-- Opening Marker --

(* ===== verification/PublishCases.v ===== *)
(** * Servers with a memory store, and concrete runs

    The memory store discharges what the publish loop relies on.  The runs show the theorems
    at work, and what happens to the sequences of a clustered server when one of the requests
    of a batch is refused. *)

From Stdlib Require Import ZArith Lia Ascii String.
From stdpp Require Import base list gmap strings.
From S2P Require Import Prelude GoLib Limits Effects MemStore MsgStore GenericStore SubState Delivery SubStore DeliveryTotal ChannelStore ChannelStoreSpec PublishLoop PublishSpec PublishPanic.

Local Open Scope Z_scope.

(** ** The memory store *)

Module MemoryServer.
Section Memory.
Context `{!RangeOrder string} (Size : MsgProto -> Z).

Inductive memory_error := CreateFailed (e : store_error) | DeleteFailed.

Definition memory := @Generic.genericStore Mem.MemoryMsgStore SubStore.genericSubStore.

Definition close_msgs (ms : Mem.MemoryMsgStore) : Mem.MemoryMsgStore * option Empty_set := (Mem.Close ms, None).
Definition close_subs (s : SubStore.genericSubStore) : SubStore.genericSubStore * option Empty_set := (s, None).

#[export] Instance memory_stores : Stores memory Mem.MemoryMsgStore memory_error := {|
  CreateChannel nm d :=
    match MemoryStore.CreateChannel d nm with
    | (inl c, d') => (Ok (Generic.Msgs c), d')
    | (inr x, d') => (Err (CreateFailed x), d')
    end;
  DeleteChannel nm d :=
    match Generic.DeleteChannel close_msgs close_subs d nm with
    | (d', None) => (Ok tt, d')
    | (d', Some _) => (Err DeleteFailed, d')
    end;
  GetChannelLimits nm d := let '(cl, d') := Generic.GetChannelLimits d nm in (MaxInactivity <$> cl, d')
|}.

Lemma memory_stores_spec : @StoresSpec memory Mem.MemoryMsgStore memory_error _ (memory_store_spec Size) _.
Proof.
  split.
  - intros nm d. cbn. by destruct (MemoryStore.CreateChannel d nm) as [[|] ?].
  - intros nm d. cbn. by destruct (Generic.DeleteChannel close_msgs close_subs d nm) as [? [|]].
  - intros nm d sc d' Hc. cbn in Hc |- *. unfold MemoryStore.CreateChannel, Generic.CreateChannel in Hc. destruct (Generic.canAddChannel d nm); [done|].
    destruct (Generic.getChannelLimits d nm) as [cl g]. injection Hc as <- <-. split; [by split_and!|].
    unfold Generic.GetChannelLimits. cbn. rewrite lookup_insert_eq. destruct (Generic.getChannelLimits _ nm) as [cl' g']. by eexists _, _.
Qed.
End Memory.
End MemoryServer.

(** ** Runs *)

Module PublishSample.
Import Sub Reg Chan DlvTotal ChanSpec Publish PublishSpec PublishPanic MemoryServer.

#[local] Instance names_order : RangeOrder string := default_order string.
#[local] Instance ptr_order : RangeOrder ptr := default_order ptr.

Definition data_size (m : MsgProto) : Z := Z.of_nat (length (Data m)).
#[local] Existing Instance memory_stores_spec.
#[local] Instance sample_store_spec : MsgStoreSpec Mem.MemoryMsgStore := memory_store_spec data_size.
#[local] Instance sample_log : MsgLog Mem.MemoryMsgStore memory_error := memory_log data_size memory_error.
#[local] Instance sample_log_spec : MsgLogSpec Mem.MemoryMsgStore memory_error := memory_log_spec data_size memory_error.
#[local] Instance sample_stores_spec : StoresSpec memory Mem.MemoryMsgStore memory_error := memory_stores_spec data_size.

(** The identifiers of channels, with a log of seven entries. *)
#[local] Instance sample_raft : RaftStore (gmap string Z) memory_error := {|
  LastIndex _ := Ok 7;
  SetChannelID nm i r := (Ok tt, <[nm := i]> r);
  DeleteChannelID nm r := (Ok tt, delete nm r)
|}.

Abbreviation stan := (@stan Mem.MemoryMsgStore memory (gmap string Z) memory_error).
Abbreviation environment := (@environment Mem.MemoryMsgStore memory (gmap string Z) memory_error).

(** Channels may be inactive for 10 units of time. *)
Definition sample_memory : memory :=
  match MemoryStore.NewMemoryStore (Some (mkStoreLimits 5 (mkChannelLimits 2 0 0 0 10) ∅)) with
  | Ok (d, _) => d
  | _ => Generic.mkGenericStore false DefaultStoreLimits Sublist.NewSublist ∅
  end.

Definition empty_server : stan := mkStan ∅ ∅ ∅ sample_memory ∅ (mkServer ∅ ∅ ∅ ∅ false [] []) 0 [].

Definition delivery_env (clustered : bool) : env :=
  mkEnv (fun n => Z.of_nat n) (fun _ => false) (fun _ => false) clustered (fun _ => [Ascii.zero]).

Definition env_with (clustered : bool) (fails : nat -> option memory_error) : environment :=
  mkEnvironment (delivery_env clustered) true (fun n => mkReading (100 + Z.of_nat (min n 1000)) (Z.of_nat n)) (fun _ => None) fails (fun _ s => (None, s)).

Definition alone : environment := env_with false (fun _ => None).
Definition same (l : list ascii) : list ascii := l.

Definition request (guid nm : string) : ioPendingMsg :=
  mkPending (mkNatsMsg "pub" guid []) (mkPubMsg "me" guid nm "" [Ascii.zero] "") None false None.

Definition batch : list ioPendingMsg := [request "a" "foo"; request "b" "bar"; request "c" "Foo"; request "d" "foo"].

Lemma empty_ok : state_ok same ∅ empty_server.
Proof. split; by intros; cbn in *; simplify_map_eq. Qed.

Lemma alone_times n : 0 < wall_now (clocks alone n) < two63.
Proof. cbn. unfold two63. lia. Qed.
Lemma alone_marshals m : 0 < Sequence m -> marshal (sub_env alone) m <> [].
Proof. done. Qed.

Lemma room_empty n : Z.of_nat n <= 1000 -> room 1000 n ∅.
Proof. intros Hn. split; [done|]. intros nm w Hw. by rewrite lookup_empty in Hw. Qed.

Lemma batch_acceptable l : Forall (acceptable (E := memory_error) 1000) l.
Proof. apply Forall_forall. by intros x _ seq ts. Qed.

Lemma publish_durable_before_ack_witness :
  exists rs a' s', process_batch same alone batch empty_server = (Ok tt, s') /\ served_all same alone (marked empty_server) ∅ batch rs a' /\
    answers s' = [] ++ denials batch rs ++ ((fun x => answer_to x None) <$> ackeds batch rs) /\
    (forall x m, (x, Acked m) ∈ zip batch rs -> exists p c w, channels s' !! pm_Subject (pm x) = Some p /\ chans s' !! p = Some c /\
       durable (msgs c) w /\ kept m w).
Proof.
  destruct (publish_durable_before_ack same alone eq_refl alone_marshals alone_times 1000 ltac:(by vm_compute) ∅ empty_server batch empty_ok
    (room_empty 4 ltac:(done)) (batch_acceptable _)) as (rs & a' & r & s' & E1 & Sv & Hr).
  assert (r = Ok tt) as -> by (change r with (r, s').1; rewrite <- E1; vm_compute; reflexivity).
  destruct Hr as (_ & An & Hd). exists rs, a', s'. auto.
Defined.

(** The third request is refused for its case; it is answered first. *)
Lemma batch_answers :
  answers (process_batch same alone batch empty_server).2 =
  [mkAnswer "c" "c" (Some (ErrDifferentCase "Foo" "foo")); mkAnswer "a" "a" None; mkAnswer "b" "b" None; mkAnswer "d" "d" None].
Proof. vm_compute. reflexivity. Qed.

Definition after_batch : stan := (process_batch same alone batch empty_server).2.

(** The messages of the batch again, with a request to delete the channel of "foo" between. *)
Definition later : list ioPendingMsg := [request "e" "foo"; sendDeleteChannelRequest 0; request "f" "bar"; request "g" "foo"].

Lemma every_request_answered_witness :
  exists a mx s' a' evs, ioLoop same alone 1024 0 (fun _ s => s) later [2%nat; 7%nat] after_batch = (Ok mx, s') /\ state_ok same a' s' /\ history same alone (marked after_batch) a evs a' /\
    requests evs = filter (fun x => dc x = false) later /\ answers s' ≡ₚ answers after_batch ++ replies evs.
Proof.
  destruct (process_batch_spec same alone eq_refl alone_marshals alone_times 1000 ltac:(by vm_compute) ∅ empty_server batch empty_ok
    (room_empty 4 ltac:(done)) (batch_acceptable _)) as (rs & a & r & s1 & E1 & Sv & Hr).
  assert (r = Ok tt) as -> by (change r with (r, s1).1; rewrite <- E1; vm_compute; reflexivity). destruct Hr as [G1 _].
  assert (s1 = after_batch) as -> by (unfold after_batch; by rewrite E1). exists a.
  apply (every_request_answered same alone eq_refl alone_marshals alone_times 1000 ltac:(by vm_compute) ltac:(done) 1024 0 (fun _ s => s) a after_batch later [2%nat; 7%nat] G1).
  - eapply (room_served_all same alone 1000 (marked empty_server) 4 ∅ batch rs); [done|by apply room_empty].
  - repeat (apply Forall_cons; split); try apply Forall_nil_2; (split; [done|]); cbn [dc later request sendDeleteChannelRequest];
      try (by intros seq ts). exists 0%nat. split; [done|]. vm_compute. eexists. split; [done|by eexists].
Defined.

(** A subscription store that cannot be flushed. *)
Definition broken : environment := env_with false (fun _ => Some DeleteFailed).

Lemma no_ack_when_flush_fails_witness :
  (process_batch same broken batch empty_server).1 = Panic /\ only_refusals [] (process_batch same broken batch empty_server).2.
Proof.
  split; [by vm_compute|]. apply (no_ack_when_flush_fails same broken (fun _ _ => eq_refl) batch empty_server). by vm_compute.
Defined.

(** Two messages of one channel are replicated in one entry. *)
Definition in_cluster : environment := env_with true (fun _ => None).

Lemma replicated_before_ack_witness :
  exists s', process_batch same in_cluster [request "a" "foo"; request "b" "foo"] empty_server = (Ok tt, s') /\
    answers s' = [mkAnswer "a" "a" None; mkAnswer "b" "b" None] /\
    exists zs (futures : gmap ptr (option memory_error)) (s1 : stan), Forall2 (to_channel s1) [request "a" "foo"; request "b" "foo"] zs /\
      forall p, futures !! p = Some None -> exists batch c s2,
        content <$> batch = requested <$> on_channel p zs /\ chans s2 !! p = Some c /\ (raft_Apply in_cluster (PublishBatch (id c) batch) s2).1 = None.
Proof.
  eexists. split; [vm_compute; reflexivity|]. split; [vm_compute; reflexivity|].
  destruct (replicated_before_ack same in_cluster (fun _ _ => eq_refl) [request "a" "foo"; request "b" "foo"] empty_server
    (process_batch same in_cluster [request "a" "foo"; request "b" "foo"] empty_server).2) as [(err & He & _)|(zs & futures & s1 & H1 & _ & _ & H2)].
  - reflexivity.
  - vm_compute. reflexivity.
  - exfalso. revert He. vm_compute. discriminate.
  - exists zs, futures, s1. split; [exact H1|exact H2].
Defined.

(** A run.  In a cluster, a request of a batch that is refused makes all requests of the batch
    fail, but the sequences that the others had been given are not taken back: the next
    message of their channel leaves a gap. *)
Theorem refused_batch_loses_sequences :
  let s' := (process_batch same (env_with true (fun _ => None)) [request "a" "foo"; request "c" "Foo"] empty_server).2 in
  answers s' = [mkAnswer "a" "a" (Some (ErrDifferentCase "Foo" "foo")); mkAnswer "c" "c" (Some (ErrDifferentCase "Foo" "foo"))] /\
  (fun c => (nextSequence c, LastSequence (msgs c))) <$> (chans s' !! 0%nat) = Some (2, 0).
Proof. vm_compute. done. Qed.
End PublishSample.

-- Closing Marker --

Assignment:
Wherever the word "eexists" turns up in the material, copy the whole line.

Written solution:
    unfold Generic.GetChannelLimits. cbn. rewrite lookup_insert_eq. destruct (Generic.getChannelLimits _ nm) as [cl' g']. by eexists _, _.
      try (by intros seq ts). exists 0%nat. split; [done|]. vm_compute. eexists. split; [done|by eexists].
  eexists. split; [vm_compute; reflexivity|]. split; [vm_compute; reflexivity|].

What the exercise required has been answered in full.